Cash Flows from Operating Activities
International Accounting Standard 7 (IAS 7) defines operating activities as “the principal revenue-producing activities of the entity and other activities that are not investing or financing activities”.
Cash flows mean the inflows and the outflows of cash and cash equivalents. By cash we mean cash on hand and demand deposits. While the cash equivalents comprise short-term liquid investments that are quickly convertible to cash and which are subject to very little risk of changes in value.
The inflows and outflows of cash and cash equivalents for the operating activities are termed as “cash flows for operating activities”. The cash flows from operating activities are most commonly derived from the primary revenue-generating activities of a business or an entity. This is the amount of cash generated by an entity from its core business as opposed the peripheral activities such as financing or investing.

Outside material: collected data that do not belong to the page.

Notation "x <- m ;; k" := (bind m (fun x => k))
  (at level 61, m at next level, right associativity).
Notation "' p <- m ;; k" := (bind m (fun p => k))
  (at level 61, p pattern, m at next level, right associativity).

(** A [for] loop whose body may raise. *)
Fixpoint foldM {S K : Type} (f : S -> K -> res S) (l : list K) (st : S) : res S :=
  match l with
  | [] => Ok st
  | k :: l' => st' <- f st k ;; foldM f l' st'
  end.

Module py.

(** The position a Python index denotes in a sequence of length [len]:
    negative indices count from the end. *)
Definition pos (len : nat) (z : Z) : res nat :=
  if ((0 <=? z) && (z <? Z.of_nat len))%Z then Ok (Z.to_nat z)
  else if ((- Z.of_nat len <=? z) && (z <? 0))%Z then Ok (Z.to_nat (Z.of_nat len + z))
  else Raise IndexError.

(** [l[i]] for a position. *)
Definition get {A : Type} (l : list A) (i : nat) : res A :=
  match nth_error l i with
  | Some a => Ok a
  | None => Raise IndexError
  end.

(** [l[z]] for a Python index. *)
Definition getz {A : Type} (l : list A) (z : Z) : res A :=
  i <- pos (length l) z ;; get l i.

(** [arr[idx]] for an index array. *)
Fixpoint take {A : Type} (l : list A) (idx : list nat) : res (list A) :=
  match idx with
  | [] => Ok []
  | i :: idx' => a <- get l i ;; r <- take l idx' ;; Ok (a :: r)
  end.

(** [np.delete(arr, idx)]: an index out of bounds raises. *)
Definition delete {A : Type} (l : list A) (idx : list nat) : res (list A) :=
  if forallb (fun i => i <? length l) idx then Ok (np.delete l idx)
  else Raise IndexError.

(** [l[i] = v] for a position in range. *)
Definition set {A : Type} (l : list A) (i : nat) (v : A) : list A := np.set_at l i v.

(** [str(n)]. *)
Definition str (n : nat) : string := NilEmpty.string_of_uint (Nat.to_uint n).

(** [sub in s] on strings. *)
Definition contains (sub s : string) : bool :=
  match String.index 0 sub s with
  | Some _ => true
  | None => false
  end.

(** [s in l] on a list of strings. *)
Definition mem (s : string) (l : list string) : bool := existsb (String.eqb s) l.

(** [for c in cs: if c not in l: l.append(c)]. *)
Definition extend_new (l cs : list string) : list string :=
  fold_left (fun acc c => if mem c acc then acc else acc ++ [c]) cs l.

(** [list(set(a) & set(b))]: the strings in both, each once. Python
    leaves the order of a set open; this is the order of [a]. *)
Definition intersect (a b : list string) : list string :=
  nodup string_dec (filter (fun r => mem r b) a).

(** Where the slice [arr[z:]] starts in a sequence of length [len]. *)
Definition slice_start (len : nat) (z : Z) : nat :=
  if (z <? 0)%Z then Z.to_nat (Z.max 0 (Z.of_nat len + z))
  else Nat.min len (Z.to_nat z).

(** [arr[z:] = arr[z:] - d] on integers. *)
Definition shift_from (l : list Z) (z : Z) (d : Z) : list Z :=
  firstn (slice_start (length l) z) l
  ++ map (fun r => (r - d)%Z) (skipn (slice_start (length l) z) l).

(** [np.delete(arr, idx)] for Python indices. *)
Definition deletez {A : Type} (l : list A) (idx : list Z) : res (list A) :=
  ps <- foldM (fun acc z => i <- pos (length l) z ;; Ok (acc ++ [i])) idx [] ;;
  Ok (np.delete l ps).

(** [arr[idx] = v] for an index array: a position out of bounds raises. *)
Definition put {A : Type} (l : list A) (idx : list nat) (v : A) : res (list A) :=
  if forallb (fun i => i <? length l) idx then Ok (np.put l idx v)
  else Raise IndexError.

(** [l[z] = v] for a Python index. *)
Definition setz {A : Type} (l : list A) (z : Z) (v : A) : res (list A) :=
  i <- pos (length l) z ;; Ok (np.set_at l i v).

Following are some of the common examples of cash flows from operating activities.
Examples of Inflows:
- Cash collected from customers against sale of goods or rendering of services
- Cash collections from “other revenues” such as commissions, royalties, and fees
- Cash refunded against income taxes if they cannot be specifically identified with the investing or financing activities
Examples of Outflows:
- Cash paid to vendors against supply of goods or services
- Cash paid to or on behalf of employees of the entity
- Cash paid against income taxes if they cannot be specifically identified with the investing or financing activities
In addition to the above examples, cash flows from trading or dealing in futures and options and, in case of insurance companies, cash receipts and payments for premiums and claims are also examples of cash flows from operating activities.
Apart from these, the cash flows that cannot be classified as cash flows from investing or financing activities are also classified as cash flows from operating activities.
Cash flows from operating activities are a critical indicator of the financial strength of an entity because they are the most important source of internal finance. They represent an organization’s ability to maintain its operating activities, service debts, repay loans, pay dividend, and make capital investments without recourse to external funding.